Celui-ci eut le regard troublé, puis fronça les sourcils.
« Facile ? répéta-t-il. Je viens de Séoul jusqu'aux States pour venir te parler et toi tu parles de facilité ?
-Ha, très drôle, raillai-je, pince sans rire. Je te préviens t'as intérêt à être parti dans moins de trois secondes ou je…
-Hurle ? devina Pietro. Trop prévisible. Je sais même que tu n'en feras rien.
-Tu paries ? rétorquai-je.
-Oh, tu ne prendrais pas le risque de laisser cette délicieuse vengeance te passer entre les mains », me fit remarquer Pietro en osant un sourire, avant d'écarter les bras d'un air de dire 'Je suis tout à toi'.
Je serrai les poings. C'était vrai que j'en avais rêvé. De le gifler, de le cogner, de toutes mes forces… de lui envoyer un coup de griffe, même… j'en avais rêvé, de le faire souffrir comme il m'avait fait souffrir. Mais j'aurais beau le frapper ou le griffer, il ne ressentirait jamais ce que j'avais pu ressentir. Cela ne servirait à rien, et je n'en serais que plus frustrée encore. D'autant plus que… que…
Je laissai retomber les bras le long de mon corps, impuissante. Malgré tout ce qu'il m'avait fait… j'étais toujours incapable de lui faire le moindre mal. Parce que ce que j'avais ressenti pour lui était sincère. Et même si je savais que ça ne marcherait jamais entre nous, et qu'il m'avait dupée… je trouvais cela idiot, mais je n'arrivais pas à le détester.
Il était, après tout, le fantôme que j'avais voulu affronter en acceptant cette mission, un fantôme de mon passé. Mais même si je m'étais préparée à affronter tous les adversaires possibles… il était le seul contre lequel je ne faisais pas le poids. Pas encore. Mais un jour viendrait…
« Leyna, je sais que le moment est particulièrement mal choisi, mais tu dois absolument savoir…

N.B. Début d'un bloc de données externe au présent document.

(** C28: Attach panics only for a VM's NIC with its own DHCP server and a route whose IPv6
    destination lies in the IPv4-mapped block. *)
Theorem Attach_panics s σ σ' :
  Attach_ovs s σ = (Panic, σ') →
  KubeVirtVMI s = true ∧ OVNDHCP s = false ∧ ∃ rt, rt ∈ Routes s ∧ mapped_route (Gateway s) rt = true.
Proof.
  intros E. set (φ := KubeVirtVMI s = true ∧ OVNDHCP s = false ∧ classlessStaticRoutes (Routes s) (Gateway s) [] = None).
  assert (φ) as (Hk & Ho & Hc).
  { assert (always (panics_if φ) (Attach_ovs s)) as H; [|by apply (H _ _ _ E)].
    apply always_Attach.
    - intros id rt d g _ _. by apply always_request_route.
    - intros mtu bridge Hk. apply always_ensure_server. intros [mask Hm] Ho _ _. split_and!; [done..|].
      unfold vmiDHCPOptions in Hm. simpl in Hm.
      destruct (if decide (Gateway s = "") then _ else _); [|done]. by destruct (classlessStaticRoutes _ _ _). }
  split_and!; [done..|]. apply classlessStaticRoutes_panics in Hc as (pre & rt & post & -> & _ & Hr).
  exists rt. split; [set_solver|done].
Qed.

End default.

-Quoi, encore ? soupirai-je, agacée. Que tu es désolé ? Que tu regrettes ce que tu m'as fait ? C'est un peu tard, pour les regrets, Pietro. Tu as choisi ton camp, j'ai choisi le mien. On est voués à s'opposer et à se battre l'un contre l'autre, alors tes excuses elles me passent au-dessus.
-Leyna… ne le prends pas mal, surtout, mais je ne suis pas venu pour ça, me fit doucement remarquer Pietro. Non pas que je n'y ai pas pensé, mais… je sais que tu n'es pas prête à entendre mes excuses. Je ne sais pas si tu le seras un jour, mais le moment n'est pas encore venu.

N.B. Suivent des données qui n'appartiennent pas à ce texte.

(* ===== verification/Hooks.v ===== *)
(** * The hooks of the runtime as programs (cmd/kube-ovn-dra-kubeletplugin/nri.go, pkg/plumbing/nri.go)

    The hooks and the retries are sequences of smaller operations: attaching or detaching
    one NIC, a look at the store or a change of it, a look at the table of failed sandboxes
    or a change of it.  This file gives them as programs over these operations
    ([Primitives]), and shows that they are the operations of [Nri] when run alone if the
    smaller ones are.  [Threads] makes each of these one action on the state of the whole
    plugin; [HookSteps] splits attaching and detaching further, down to the calls of the
    kernel. *)

From S2P Require Import Prelude Store StoreInv Prog Sandbox Nri.

Class Primitives (S : Type) := {
  h_attach : Spec → prog S (option error);
  h_detach : Spec → prog S (option error);
  h_ports : string → string → prog S (option error);
  h_specs : string → prog S (list Spec);
  h_mark : string → Spec → prog S unit;
  h_take : string → prog S (list Spec);
  h_failed : (gmap string PodSandbox → gmap string PodSandbox) → prog S unit;
  h_copy_failed : prog S (list PodSandbox);
  h_ready : bool → prog S unit;
}.

Section hooks.
Context {S : Type} `{PR : Primitives S}.

(** ** The hooks *)

Fixpoint t_detach_all (specs : list Spec) : prog S (list error) :=
  match specs with
  | [] => mret []
  | s :: specs => e ← h_detach s; errs ← t_detach_all specs; mret (option_list e ++ errs)
  end.

Definition fill_in (containerID netnsPath : string) (labels : gmap string string) (specs : list Spec) : list Spec :=
  let isVMI := bool_decide (default EmptyString (labels !! kubevirtLabelKey) = kubevirtVirtLauncherLabel) in
  in_sandbox containerID netnsPath isVMI <$> specs.

Definition t_sandboxSpecs (podUID containerID netnsPath : string) (labels : gmap string string) :
    prog S (list Spec) :=
  specs ← h_specs podUID;
  mret (fill_in containerID netnsPath labels specs).

Fixpoint t_run_specs (podUID : string) (specs : list Spec) : prog S (option error) :=
  match specs with
  | [] => mret None
  | s :: specs =>
      e ← h_attach s;
      match e with
      | Some e =>
          taken ← h_take podUID;
          errs ← t_detach_all taken;
          mret (errors_join (Some <$> (e :: errs)))
      | None => _ ← h_mark podUID s; t_run_specs podUID specs
      end
  end.

Definition t_OnRunPodSandbox (podUID containerID netnsPath : string) (labels : gmap string string) :
    prog S (option error) :=
  specs ← t_sandboxSpecs podUID containerID netnsPath labels;
  t_run_specs podUID specs.

Fixpoint t_sync_specs (podUID : string) (specs : list Spec) : prog S (list error) :=
  match specs with
  | [] => mret []
  | s :: specs =>
      e ← h_attach s;
      match e with
      | Some e => errs ← t_sync_specs podUID specs; mret (e :: errs)
      | None => _ ← h_mark podUID s; t_sync_specs podUID specs
      end
  end.

Definition t_OnSynchronizeSandbox (podUID containerID netnsPath : string) (labels : gmap string string) :
    prog S (option error) :=
  specs ← t_sandboxSpecs podUID containerID netnsPath labels;
  errs ← t_sync_specs podUID specs;
  mret (errors_join (Some <$> errs)).

Definition t_OnStopPodSandbox (podUID podName podNamespace : string) : prog S (option error) :=
  taken ← h_take podUID;
  errs ← t_detach_all taken;
  e ← h_ports podName podNamespace;
  mret (errors_join (Some <$> (errs ++ option_list e))).

Definition t_syncSandbox (sb : PodSandbox) : prog S unit :=
  let netnsPath := networkNamespacePath sb in
  if bool_decide (netnsPath = EmptyString) then mret ()
  else
    err ← t_OnSynchronizeSandbox (Sb_Uid sb) (Sb_Id sb) netnsPath (Sb_Labels sb);
    match err with
    | Some _ => h_failed (λ m, <[Sb_Uid sb := sb]> m)
    | None => h_failed (λ m, delete (Sb_Uid sb) m)
    end.

Fixpoint t_sync_all (pods : list PodSandbox) : prog S unit :=
  match pods with
  | [] => mret ()
  | sb :: pods => _ ← t_syncSandbox sb; t_sync_all pods
  end.

Definition t_Synchronize (pods : list PodSandbox) : prog S (option error) :=
  _ ← t_sync_all pods; _ ← h_ready true; mret None.

(** One tick of the retries. *)
Definition t_retryFailed : prog S unit := sandboxes ← h_copy_failed; t_sync_all sandboxes.

Definition t_RunPodSandbox (sb : PodSandbox) : prog S (option error) :=
  let netnsPath := networkNamespacePath sb in
  if bool_decide (netnsPath = EmptyString) then mret None
  else t_OnRunPodSandbox (Sb_Uid sb) (Sb_Id sb) netnsPath (Sb_Labels sb).

Definition t_StopPodSandbox (sb : PodSandbox) : prog S (option error) :=
  _ ← h_failed (λ m, delete (Sb_Uid sb) m);
  t_OnStopPodSandbox (Sb_Uid sb) (Sb_Name sb) (Sb_Namespace sb).

End hooks.

(** ** A program run alone is the operation *)

Section alone.
Context {W : Type} `{A : Attacher W} `{G : GoImpl} {S X : Type} `{PR : Primitives S}.

(** The state, as something around the plugin. *)
Context (around : X → nriPlugin W → S).

(** What a program on the plugin does alone, as a function of the plugin. *)
Definition computes {B} (p : prog S B) (g : nriPlugin W → B * nriPlugin W) : Prop :=
  ∀ x q, alone p (around x q) = ((g q).1, around x (g q).2).

Definition at_world {B} (g : W → B * W) (q : nriPlugin W) : B * nriPlugin W :=
  let '(b, w) := g (nri_world q) in (b, with_node q (nri_store q) w).

Class PrimitiveLaws := {
  attach_alone s : computes (h_attach s) (at_world (λ w, Attach w s));
  detach_alone s : computes (h_detach s) (at_world (λ w, Detach w s));
  ports_alone pod ns : computes (h_ports pod ns) (at_world (λ w, DetachPodPorts w pod ns));
  specs_alone uid : computes (h_specs uid) (λ q, (Specs (nri_store q) uid, q));
  mark_alone uid s : computes (h_mark uid s) (λ q, ((), with_node q (MarkAttached (nri_store q) uid s) (nri_world q)));
  take_alone uid : computes (h_take uid) (λ q, let '(taken, store) := TakeAttached (nri_store q) uid in
                                               (taken, with_node q store (nri_world q)));
  failed_alone f : computes (h_failed f) (λ q, ((), with_failed q (f (failed q))));
  copy_alone : computes h_copy_failed (λ q, (snd <$> map_range 40 (failed q), q));
  ready_alone r : computes (h_ready r) (λ q, ((), with_ready q r));
}.

Context `{PL : !PrimitiveLaws}.

#[local] Ltac alone_run :=
  repeat first [rewrite alone_bind | rewrite attach_alone | rewrite detach_alone | rewrite ports_alone | rewrite specs_alone
    | rewrite mark_alone | rewrite take_alone | rewrite failed_alone | rewrite copy_alone | rewrite ready_alone
    | rewrite alone_ret | progress (unfold at_world) | progress (cbn [fst snd])].

Lemma with_node_id (q : nriPlugin W) : with_node q (nri_store q) (nri_world q) = q.
Proof. by destruct q. Qed.

Lemma t_detach_all_alone specs :
  computes (t_detach_all specs)
    (λ q, let '(errs, w) := detach_all specs (nri_world q) in (errs, with_node q (nri_store q) w)).
Proof.
  induction specs as [|s specs IH]; intros x q; simpl detach_all; [simpl; by rewrite with_node_id|].
  cbn [t_detach_all]. alone_run. rewrite IH. destruct (Detach (nri_world q) s) as [e w]. simpl.
  by destruct (detach_all specs w).
Qed.

Definition of_handler {B} (q : nriPlugin W) (r : B * NICStore * W) : B * nriPlugin W :=
  let '(b, store, w) := r in (b, with_node q store w).

Lemma t_run_specs_alone uid specs :
  computes (t_run_specs uid specs) (λ q, of_handler q (run_specs uid specs (nri_store q) (nri_world q))).
Proof.
  induction specs as [|s specs IH]; intros x q; [simpl; by rewrite with_node_id|].
  cbn [t_run_specs run_specs]. alone_run. destruct (Attach (nri_world q) s) as [[e|] w]; cbn [fst snd]; alone_run.
  - rewrite t_detach_all_alone. simpl. by destruct (detach_all _ w).
  - rewrite IH. simpl. by destruct (run_specs _ _ _ _) as [[? ?] ?].
Qed.

Lemma t_sync_specs_alone uid specs :
  computes (t_sync_specs uid specs) (λ q, of_handler q (sync_specs uid specs (nri_store q) (nri_world q))).
Proof.
  induction specs as [|s specs IH]; intros x q; [simpl; by rewrite with_node_id|].
  cbn [t_sync_specs sync_specs]. alone_run. destruct (Attach (nri_world q) s) as [[e|] w]; cbn [fst snd]; alone_run;
    rewrite IH; simpl; by destruct (sync_specs _ _ _ _) as [[? ?] ?].
Qed.

Lemma t_syncSandbox_alone sb : computes (t_syncSandbox sb) (λ q, ((), syncSandbox q sb)).
Proof.
  intros x q. unfold t_syncSandbox, syncSandbox, OnSynchronizeSandbox, t_OnSynchronizeSandbox, t_sandboxSpecs.
  case_bool_decide; [done|]. alone_run. rewrite t_sync_specs_alone. unfold sandboxSpecs, fill_in. simpl.
  destruct (sync_specs _ _ _ _) as [[errs store] w]. simpl. destruct (errors_join _); by alone_run.
Qed.

Lemma t_sync_all_alone pods : computes (t_sync_all pods) (λ q, ((), foldl syncSandbox q pods)).
Proof.
  induction pods as [|sb pods IH]; intros x q; [done|]. cbn [t_sync_all]. alone_run.
  rewrite t_syncSandbox_alone. apply IH.
Qed.

Lemma t_retryFailed_alone : computes t_retryFailed (λ q, ((), retryFailed q)).
Proof. intros x q. unfold t_retryFailed. alone_run. by rewrite t_sync_all_alone. Qed.

Lemma t_Synchronize_alone pods : computes (t_Synchronize pods) (λ q, (None, Synchronize q pods)).
Proof. intros x q. unfold t_Synchronize. alone_run. rewrite t_sync_all_alone. by alone_run. Qed.

Lemma t_RunPodSandbox_alone sb : computes (t_RunPodSandbox sb) (λ q, RunPodSandbox q sb).
Proof.
  intros x q. unfold t_RunPodSandbox, RunPodSandbox, OnRunPodSandbox, t_OnRunPodSandbox, t_sandboxSpecs.
  case_bool_decide; [done|]. alone_run. rewrite t_run_specs_alone. unfold sandboxSpecs, fill_in. simpl.
  by destruct (run_specs _ _ _ _) as [[errs store] w].
Qed.

Lemma t_StopPodSandbox_alone sb : computes (t_StopPodSandbox sb) (λ q, StopPodSandbox q sb).
Proof.
  intros x q. unfold t_StopPodSandbox, StopPodSandbox, OnStopPodSandbox, t_OnStopPodSandbox. alone_run.
  rewrite t_detach_all_alone. simpl. destruct (detach_all _ _) as [errs w]. cbn [fst snd]. alone_run. simpl.
  by destruct (DetachPodPorts w _ _).
Qed.

End alone.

-Alors t'es là pour quoi, juste faire la causette ?! m'insurgeais-je.
-Je suis là pour te prévenir, me répondit Pietro. Ultron… Il veut détruire la planète. Ou du moins toute une partie de la planète. Pour faire évoluer l'humanité. C'est un malade mental.
-Bravo, et si maintenant tu m'apprenais quelque-chose que je ne sais pas déjà ? ironisai-je.
-Je te l'ai déjà dit, rétorqua Pietro. Séoul. C'est là qu'il se trouve. Il a ensorcelé Helen Cho pour qu'elle transfère sa matrice dans une enveloppe artificielle. Il va évoluer et on doit à tout prix empêcher que ça arrive ».
Je dévisageai Pietro. Et si c'était un piège ? Tout laissait penser à un piège. Mais… pourquoi avais-je cette étrange et dérangeante certitude qu'il était honnête, cette fois ? … Tout simplement parce qu'il n'y avait pas de « cette fois ». Depuis le début de notre relation, toute compliquée fut-elle… il avait toujours été honnête avec moi. Il ne m'avait pas menti une seule fois. C'était sans doute la raison pour laquelle j'avais envie de lui faire confiance. Mais…
« Pourquoi 'on' ? répétai-je, perplexe. Pietro… pourquoi tu nous aides ? Pourquoi tu fais ça ? ».
Pietro, sans détacher son regard de moi, fit lentement quelques pas en arrière. Finalement, après ce qui me sembla être une éternité de silence, il reprit la parole, presque dans un murmure :
« J'aurais dû comprendre depuis longtemps que même si t'es la fille de Stark… t'es pas vraiment la fille de Stark ».
Sur ces paroles mystérieuses, une nouvelle bourrasque me renvoya le cul contre les marches du perron, et l'instant d'après ce fut comme si Pietro n'était jamais venu.
Pourtant je savais que je n'avais pas rêvé, même si je ne comprenais pas vraiment tout ce qui venait de se passer.
En revanche, il y avait une chose que je venais de comprendre : c'était que notre petit séjour à la campagne était sur le point de toucher à sa fin.